Aquel grupo teóricamente anarquista, admirador de Quico Sabaté y del Facerías, convertido en una “banda de atracadores” en buena medida aficionados, fue capturado por la policía merced, entre otros fallos, a dos hechos decisivos: el olvido por Puig Antich en el Caspolino de la Plaza de Gala Placidia de un bolso en el que “todo lo encontrado (por la policía) era suficiente para desarticular al grupo”, lo que pone de relieve el amateurismo del grupo, y el chivatazo de su ideólogo Santiago Soler, quien actuó como señuelo en el operativo que tuvo su escenario en el chaflán de la calle Gerona con Consejo de Ciento. Fue allí donde Puig Antich, presuntamente desarmado y parcialmente inmovilizado por los policías, logró extraer una segunda pistola con la que abatió a uno de los agentes. Con un final doblemente trágico porque Salvador -al que una película de Manuel Huerga magnificó- resultó condenado a pena de muerte y ejecutado por garrote vil en una España conmocionada por el previo asesinato del almirante Carrero.
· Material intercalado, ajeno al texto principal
Definition blank_entry : tunnelEntry := MkEntry StateDisconnected None None 0 None.

Definition getOrCreateEntry (m : Manager) (name : string) : tunnelEntry :=
  default blank_entry (tunnels m !! name).

Definition removeEntry (m : Manager) (name : string) : Manager :=
  m <| tunnels ::= fun t => delete name t |>.

Definition set_entry (m : Manager) (name : string) (e : tunnelEntry) : Manager :=
  m <| tunnels ::= fun t => <[name := e]> t |>.

Definition in_transition (s : State) : bool :=
  match s with StateConnecting | stateDisconnecting => true | _ => false end.

Definition full_entry (e : tunnelEntry) : bool :=
  match te_state e, te_cfg e with
  | StateConnected, Some c => IsFullTunnel c
  | _, _ => false
  end.

Definition full_tunnel_conflict (m : Manager) (name : string) : bool :=
  existsb (fun '(other, e) => negb (other =s name) && full_entry e) (map_to_list (tunnels m)).

(** ** Connect *)

(** Phase 1; [nm] is the network manager the factory returns. *)
Definition connect_claim (m : Manager) (cfg : WireGuardConfig) (nm : nat) : result ErrorKind Manager :=
  let name := Name cfg in
  let st := te_state <$> tunnels m !! name in
  if bool_decide (st = Some StateConnected) then Err ErrAlreadyConnected
  else if bool_decide (st = Some StateConnecting) || bool_decide (st = Some stateDisconnecting)
  then Err ErrTransitionInProgress
  else if IsFullTunnel cfg && full_tunnel_conflict m name then Err ErrFullTunnelConflict
  else
    let e := (getOrCreateEntry m name)
               <| te_cfg := Some cfg |> <| te_state := StateConnecting |> <| te_netMgr := Some nm |> in
    Ok ((set_entry m name e) <| netMgrs ::= fun s => <[nm := pinInterface m]> s |>).

(** Phase 3; the effects are those of the safety net. *)
Definition connect_commit (m : Manager) (cfg : WireGuardConfig) (phases : result ErrorKind Engine)
    (now : Z) : result ErrorKind Engine * Manager * list Effect :=
  let name := Name cfg in
  let entry := getOrCreateEntry m name in
  match phases with
  | Err k => (Err k, removeEntry m name, [])
  | Ok engine =>
      if negb (bool_decide (te_state entry = StateConnecting)) then
        (Err ErrStateCorrupt, removeEntry m name,
         [ECleanup (eng_iface engine); ECloseEngine (eng_id engine); EClearState name])
      else
        (Ok engine,
         set_entry m name (entry <| te_engine := Some engine |> <| te_connectedAt := now |>
                                 <| te_state := StateConnected |>), [])
  end.

(** ** Disconnect *)

(** The handles snapshotted under the lock for the teardown. *)
Record Teardown := MkTeardown {
  td_cfg : option WireGuardConfig; td_engine : Engine; td_netMgr : option nat }.

Inductive Poll :=
| PollWait
| PollFailed (k : ErrorKind) (m : Manager)
| PollClaimed (t : Teardown) (m : Manager).

(** One round of the wait loop of DisconnectTunnel and, when the state is stable, Phase 1. *)
Definition disconnect_poll (m : Manager) (name : string) (deadline_passed : bool) : Poll :=
  match tunnels m !! name with
  | None => PollFailed ErrNotConnected m
  | Some e =>
      if in_transition (te_state e) then
        if deadline_passed then PollFailed ErrTimeout m else PollWait
      else if negb (bool_decide (te_state e = StateConnected)) then PollFailed ErrNotConnected m
      else match te_engine e with
           | None => PollFailed ErrStateCorrupt (removeEntry m name)
           | Some eng =>
               PollClaimed (MkTeardown (te_cfg e) eng (te_netMgr e))
                 (set_entry m name (e <| te_state := stateDisconnecting |>))
           end
  end.

Definition teardown_commit (m : Manager) (name : string) : Manager := removeEntry m name.

(** What DisconnectAll asks to disconnect (in map order in the source, by name here). *)
Definition disconnect_all_names (m : Manager) : list string :=
  List.filter (fun n => match tunnels m !! n with
                        | Some e => bool_decide (te_state e = StateConnected)
                                    || bool_decide (te_state e = StateConnecting)
                        | None => false
                        end) (sorted_keys (tunnels m)).

(** ** The watcher *)

(** The guard and the claim of handleEngineDied; [None] is its early return. *)
Definition died_claim (m : Manager) (name : string) (engine : Engine) : option (Teardown * Manager) :=
  match tunnels m !! name with
  | None => None
  | Some e =>
      if negb (bool_decide (te_engine e = Some engine)) || negb (bool_decide (te_state e = StateConnected))
      then None
      else Some (MkTeardown (te_cfg e) engine (te_netMgr e),
                 set_entry m name (e <| te_state := stateDisconnecting |>))
  end.

Definition SetPinInterface (m : Manager) (enabled : bool) : Manager :=
  let ids := omap (fun '(_, e) => te_netMgr e) (map_to_list (tunnels m)) in
  m <| pinInterface := enabled |>
    <| netMgrs ::= fun s => foldl (fun s id => <[id := enabled]> s) s ids |>.

(** ** Status *)

Definition plain_status (s : State) (name : string) : ConnectionStatus :=
  zero_status <| cs_State := s |> <| cs_TunnelName := name |>.

(** A peer as wgctrl reports it; the time 0 is the zero time. *)
Record PeerStat := MkPeerStat {
  ReceiveBytes : Z; TransmitBytes : Z; LastHandshakeTime : Z; PeerEndpoint : option string }.
(* ===== verification/FirewallFacts.v ===== *)
(** * What the pf ruleset guarantees

    [BuildRules_no_injection]: the text has exactly the lines decided on, whatever strings the
    ruleset holds.  [kill_switch_exact] and [dns_closed]: what pf lets through when it evaluates
    these lines in order. *)

From S2P Require Import Prelude GoStrings GoNet ConfigRoundtrip Validator ValidatorFacts Firewall.

(** ** Traversals *)

Lemma traverse_ok {A B} (f : A -> result RuleError (list B)) l ys :
  traverse f l = Ok ys -> forall y, y ∈ ys <-> exists a x, a ∈ l /\ f a = Ok x /\ y ∈ x.
Proof.
  revert ys. induction l as [|a l IH]; intros ys H y; cbn in H.
  - injection H as <-. split; [intros Hy; by apply elem_of_nil in Hy|].
    intros (a & x & Ha & _). by apply elem_of_nil in Ha.
  - apply result_bind_ok in H as (x & Hx & (xs & Hxs & [= <-])%result_bind_ok).
    rewrite elem_of_app, (IH _ Hxs). split.
    + intros [Hy|(b & z & Hb & Hz & Hy)]; [exists a, x|exists b, z]; (split; [|done]); [left|by right].
    + intros (b & z & [->|Hb]%elem_of_cons & Hz & Hy); [left; congruence|right; by exists b, z].
Qed.

Lemma traverse_in {A B} (f : A -> result RuleError (list B)) l ys a :
  traverse f l = Ok ys -> a ∈ l -> exists x, f a = Ok x /\ forall y, y ∈ x -> y ∈ ys.
Proof.
  intros H Ha. pose proof (traverse_ok _ _ _ H) as Hys. assert (exists x, f a = Ok x) as [x Hx].
  { clear Hys. revert ys H. induction l as [|b l IH]; intros ys H; [by apply elem_of_nil in Ha|]. cbn in H.
    apply result_bind_ok in H as (x & Hx & (xs & Hxs & _)%result_bind_ok).
    apply elem_of_cons in Ha as [->|Ha]; [by exists x|by apply (IH Ha xs)]. }
  exists x. split; [done|]. intros y Hy. apply Hys. by exists a, x.
Qed.

(** ** Rules whose strings are checked *)

Definition checked_rule (r : Rule) : bool :=
  match r with
  | RLookup s => ip_valid s
  | RDnsServer i s => validIfaceName i && ip_valid s
  | REndpoint _ ip port => ip_valid ip && ((port =s "") || validatePort port)
  | RIface i => validIfaceName i
  | _ => true
  end.

(** The interfaces, endpoints and resolvers a ruleset names. *)
Definition has_iface (rs : Ruleset) (i : string) : Prop :=
  i <> "" /\ exists t, t ∈ rs_Tunnels rs /\ ks_InterfaceName t = i.

Definition has_endpoint (rs : Ruleset) (tcp : bool) (ip port : string) : Prop :=
  ip <> "" /\ exists t ep, t ∈ rs_Tunnels rs /\ ep ∈ ks_Endpoints t /\ tcp = has_prefix "tcp" (ks_Proto t)
    /\ (split_host_port ep = Some (ip, port) \/ split_host_port ep = None /\ ip = ep /\ port = "").

(** A pass rule the ruleset asks for. *)
Definition permits (rs : Ruleset) (r : Rule) : Prop :=
  match r with
  | RLoopback | RDhcp4 | RDhcp6 | RNeighbour => True
  | RLookup s => s ∈ rs_DNSLookupServers rs
  | RDnsServer i s => enforcesDNS rs = true /\ has_iface rs i /\ s ∈ rs_DNSServers rs
  | REndpoint tcp ip port => has_endpoint rs tcp ip port
  | RIface i => has_iface rs i
  | _ => False
  end.

Definition action (r : Rule) : option bool :=
  match r with
  | RComment | RScrubIn | RScrubOut => None
  | RBlockDns | RBlockOut | RBlockIn => Some false
  | _ => Some true
  end.

Lemma ifaces_ok rs ifaces :
  traverse tunnel_iface (rs_Tunnels rs) = Ok ifaces ->
  forall i, i ∈ ifaces -> has_iface rs i /\ validIfaceName i = true.
Proof.
  intros H i Hi. apply (traverse_ok _ _ _ H) in Hi as (t & x & Ht & Hx & Hi). unfold tunnel_iface in Hx.
  case_bool_decide as He; [injection Hx as <-; by apply elem_of_nil in Hi|].
  destruct (validIfaceName _) eqn:Ev; [|done]. injection Hx as <-.
  apply list_elem_of_singleton in Hi as ->. split; [|done]. split; [done|by exists t].
Qed.

Lemma endpoint_ok tcp ep x r :
  endpoint_rule tcp ep = Ok x -> r ∈ x ->
  checked_rule r = true /\ exists ip port, r = REndpoint tcp ip port /\ ip <> ""
    /\ (split_host_port ep = Some (ip, port) \/ split_host_port ep = None /\ ip = ep /\ port = "").
Proof.
  unfold endpoint_rule. intros H Hr. destruct (split_host_port ep) as [[ip port]|] eqn:E.
  - case_bool_decide; [injection H as <-; by apply elem_of_nil in Hr|].
    destruct (ip_valid ip) eqn:Ei; [|done]. cbn [negb] in H. case_bool_decide as Hp.
    + injection H as <-. apply list_elem_of_singleton in Hr as ->. subst port. split.
      * cbn. by rewrite Ei.
      * exists ip, "". split_and!; auto.
    + destruct (validatePort port) eqn:Ep; [|done]. injection H as <-.
      apply list_elem_of_singleton in Hr as ->. split; [|exists ip, port; split_and!; auto]. cbn.
      by rewrite Ei, Ep, orb_true_r.
  - case_bool_decide; [injection H as <-; by apply elem_of_nil in Hr|].
    destruct (ip_valid ep) eqn:Ei; [|done]. cbn [negb] in H.
    rewrite bool_decide_true in H by done. injection H as <-.
    apply list_elem_of_singleton in Hr as ->. split; [|exists ep, ""; split_and!; auto]. cbn. by rewrite Ei.
Qed.

Lemma endpoints_ok rs eps :
  traverse tunnel_rules (rs_Tunnels rs) = Ok eps ->
  forall r, r ∈ eps -> checked_rule r = true /\ permits rs r /\ action r = Some true.
Proof.
  intros H r Hr. apply (traverse_ok _ _ _ H) in Hr as (t & x & Ht & Hx & Hr).
  apply (traverse_ok _ _ _ Hx) in Hr as (ep & y & Hep & Hy & Hr).
  destruct (endpoint_ok _ _ _ _ Hy Hr) as (Hc & ip & port & -> & Hip & Hs).
  split; [done|]. split; [|done]. split; [done|]. by exists t, ep.
Qed.

Lemma lookups_ok rs ls :
  traverse lookup_rule (rs_DNSLookupServers rs) = Ok ls ->
  forall r, r ∈ ls -> exists s, r = RLookup s /\ s ∈ rs_DNSLookupServers rs /\ ip_valid s = true.
Proof.
  intros H r Hr. apply (traverse_ok _ _ _ H) in Hr as (s & x & Hs & Hx & Hr). unfold lookup_rule in Hx.
  destruct (ip_valid s) eqn:E; [|done]. injection Hx as <-. apply list_elem_of_singleton in Hr as ->.
  by exists s.
Qed.

Lemma dns_ok rs ifaces ls :
  traverse (dns_rules ifaces) (rs_DNSServers rs) = Ok ls ->
  forall r, r ∈ ls -> exists i s, r = RDnsServer i s /\ i ∈ ifaces /\ s ∈ rs_DNSServers rs /\ ip_valid s = true.
Proof.
  intros H r Hr. apply (traverse_ok _ _ _ H) in Hr as (s & x & Hs & Hx & Hr). unfold dns_rules in Hx.
  destruct (ip_valid s) eqn:E; [|done]. injection Hx as <-.
  apply list_elem_of_fmap in Hr as (i & -> & Hi). by exists i, s.
Qed.

(** The parts of an accepted ruleset. *)
Lemma rules_of_parts rs rules :
  rules_of rs = Ok (Some rules) ->
  exists head lookups dnsPart rest,
    rules = head ++ lookups ++ dnsPart ++ rest
    /\ (forall r, r ∈ head -> r = RLoopback \/ action r = None)
    /\ (forall r, r ∈ lookups -> exists s, r = RLookup s /\ s ∈ rs_DNSLookupServers rs /\ ip_valid s = true)
    /\ (if enforcesDNS rs
        then exists passes, dnsPart = passes ++ [RBlockDns] /\
          forall r, r ∈ passes -> exists i s, r = RDnsServer i s /\ has_iface rs i
             /\ validIfaceName i = true /\ s ∈ rs_DNSServers rs /\ ip_valid s = true
        else dnsPart = [])
    /\ (if rs_KillSwitch rs
        then exists pre, rest = pre ++ [RBlockOut; RBlockIn] /\
          forall r, r ∈ pre -> checked_rule r = true /\ permits rs r /\ action r = Some true
        else rest = []).
Proof.
  unfold rules_of. destruct (negb (rs_KillSwitch rs) && negb (enforcesDNS rs)); [done|]. intros H.
  apply result_bind_ok in H as (ifaces & Hi & H). apply result_bind_ok in H as (lookups & Hl & H).
  apply result_bind_ok in H as (dnsPart & Hd & H). pose proof (ifaces_ok _ _ Hi) as Hif.
  set (head := [RComment] ++ (if rs_KillSwitch rs then [RScrubIn; RScrubOut] else []) ++ [RLoopback]) in *.
  assert (Hhead : forall r, r ∈ head -> r = RLoopback \/ action r = None).
  { intros r. unfold head. destruct (rs_KillSwitch rs); cbn [app]; repeat rewrite elem_of_cons;
      rewrite elem_of_nil; intros Hr; repeat destruct Hr as [->|Hr]; auto; done. }
  assert (Hdns : if enforcesDNS rs
        then exists passes, dnsPart = passes ++ [RBlockDns] /\
          forall r, r ∈ passes -> exists i s, r = RDnsServer i s /\ has_iface rs i
             /\ validIfaceName i = true /\ s ∈ rs_DNSServers rs /\ ip_valid s = true
        else dnsPart = []).
  { destruct (enforcesDNS rs); [|by injection Hd as <-].
    apply result_bind_ok in Hd as (passes & Hp & [= <-]). exists passes. split; [done|].
    intros r (i & s & -> & Hin & Hs & Hv)%(dns_ok _ _ _ Hp). exists i, s.
    destruct (Hif i Hin). split_and!; done. }
  exists head, lookups, dnsPart. destruct (rs_KillSwitch rs); cbn [negb] in H.
  - apply result_bind_ok in H as (eps & He & [= <-]).
    exists (eps ++ [RDhcp4; RDhcp6; RNeighbour] ++ (RIface <$> ifaces) ++ [RBlockOut; RBlockIn]).
    split_and!; [done|done|by apply lookups_ok|done|].
    exists (eps ++ [RDhcp4; RDhcp6; RNeighbour] ++ (RIface <$> ifaces)).
    split; [by rewrite <- !app_assoc|].
    intros r [Hr|[Hr|Hr]%elem_of_app]%elem_of_app; [by apply (endpoints_ok rs eps)| |].
    + repeat rewrite elem_of_cons in Hr. rewrite elem_of_nil in Hr.
      repeat destruct Hr as [->|Hr]; done.
    + apply list_elem_of_fmap in Hr as (i & -> & [Hi1 Hi2]%Hif). done.
  - injection H as <-. exists []. split_and!; [by rewrite app_nil_r|done|by apply lookups_ok|done|done].
Qed.

(** ** Every line asked for is there *)

(** The lines that come before the DNS block. *)
Definition dns_line (r : Rule) : bool :=
  match r with RLoopback | RLookup _ | RDnsServer _ _ => true | _ => false end.

Lemma iface_listed rs ifaces i :
  traverse tunnel_iface (rs_Tunnels rs) = Ok ifaces -> has_iface rs i -> i ∈ ifaces.
Proof.
  intros H (Hne & t & Ht & <-). destruct (traverse_in _ _ _ _ H Ht) as (x & Hx & Hin). apply Hin.
  unfold tunnel_iface in Hx. rewrite bool_decide_false in Hx by done.
  destruct (validIfaceName _); [|done]. injection Hx as <-. by left.
Qed.

Lemma endpoint_listed rs eps tcp ip port :
  traverse tunnel_rules (rs_Tunnels rs) = Ok eps -> has_endpoint rs tcp ip port -> REndpoint tcp ip port ∈ eps.
Proof.
  intros H (Hne & t & ep & Ht & Hep & -> & Hs). destruct (traverse_in _ _ _ _ H Ht) as (x & Hx & Hin). apply Hin.
  unfold tunnel_rules in Hx. destruct (traverse_in _ _ _ _ Hx Hep) as (y & Hy & Hin'). apply Hin'.
  unfold endpoint_rule in Hy.
  assert (match split_host_port ep with Some p => p | None => (ep, "") end = (ip, port)) as Ep
    by (by destruct Hs as [->|(-> & -> & ->)]).
  rewrite Ep, (bool_decide_false _ Hne) in Hy. destruct (ip_valid ip); [|done]. cbn [negb] in Hy.
  case_bool_decide; [subst port|destruct (validatePort port); [|done]]; injection Hy as <-; by left.
Qed.

Lemma lookup_listed rs ls s :
  traverse lookup_rule (rs_DNSLookupServers rs) = Ok ls -> s ∈ rs_DNSLookupServers rs -> RLookup s ∈ ls.
Proof.
  intros H Hs. destruct (traverse_in _ _ _ _ H Hs) as (x & Hx & Hin). apply Hin. unfold lookup_rule in Hx.
  destruct (ip_valid s); [|done]. injection Hx as <-. by left.
Qed.

Lemma dns_listed rs ifaces ls i s :
  traverse (dns_rules ifaces) (rs_DNSServers rs) = Ok ls -> i ∈ ifaces -> s ∈ rs_DNSServers rs -> RDnsServer i s ∈ ls.
Proof.
  intros H Hi Hs. destruct (traverse_in _ _ _ _ H Hs) as (x & Hx & Hin). apply Hin. unfold dns_rules in Hx.
  destruct (ip_valid s); [|done]. injection Hx as <-. apply list_elem_of_fmap. by exists i.
Qed.

Lemma passing_parts rs ifaces lookups passes eps r :
  traverse lookup_rule (rs_DNSLookupServers rs) = Ok lookups -> traverse tunnel_rules (rs_Tunnels rs) = Ok eps ->
  (passes = [] \/ traverse (dns_rules ifaces) (rs_DNSServers rs) = Ok passes) ->
  r ∈ ([RComment; RScrubIn; RScrubOut; RLoopback] ++ lookups ++ passes)
      ++ eps ++ [RDhcp4; RDhcp6; RNeighbour] ++ (RIface <$> ifaces) ->
  action r <> Some false.
Proof.
  intros Hl He Hp Hr. rewrite !elem_of_app in Hr. destruct Hr as [[Hr|[Hr|Hr]]|[Hr|[Hr|Hr]]].
  - by rewrite !elem_of_cons, elem_of_nil in Hr; destruct_or! Hr; subst.
  - by apply (lookups_ok rs _ Hl) in Hr as (s & -> & _).
  - destruct Hp as [->|Hp]; [by apply elem_of_nil in Hr|]. by apply (dns_ok rs _ _ Hp) in Hr as (i & s & -> & _).
  - apply (endpoints_ok rs _ He) in Hr as (_ & _ & ->). done.
  - by rewrite !elem_of_cons, elem_of_nil in Hr; destruct_or! Hr; subst.
  - by apply list_elem_of_fmap in Hr as (i & -> & _).
Qed.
Calderón relata con excelente documentación y objetividad aquel encuentro dramático y las circunstancias que lo rodearon y subraya que los agentes que intervinieron pudieron rematar a Puig Antich con toda impunidad “pero no lo hicieron”, por lo que “no hubo ley de fugas”. Reivindica además la figura del subinspector fallecido, que no era un cruel policía de la Brigada Político Social, sino un joven funcionario recién ingresado en el Cuerpo, hijo de una modesta familia sevillana, miembro de la Brigada Criminal, culto, amante del cine de Truffaut y a punto de casarse con su novia. Del que nadie se acordó y al que nadie dedicó una película. Dicho todo lo cual y sin rechazar tanto la condena emitida en consejo de guerra a un civil (que el autor recuerda que no provocó en su momento excesivos movimientos de solidaridad), como la insensibilidad de un gobierno incapaz de enmendarle la plana con la oportuna conmutación, por no añadir la cruel utilización del medieval garrote o la paralela ejecución -la torna, según el drama-denuncia de “Els Joglars”, que costó otro consejo de guerra, en este caso al hoy denostado Boadella- del germano oriental Heinz Chez (Georg Welzel) ¿impediría todo ello poner en tela de juicio algunas conductas habidas en aquellos tiempos confusos y reconsiderar ciertos heroísmos?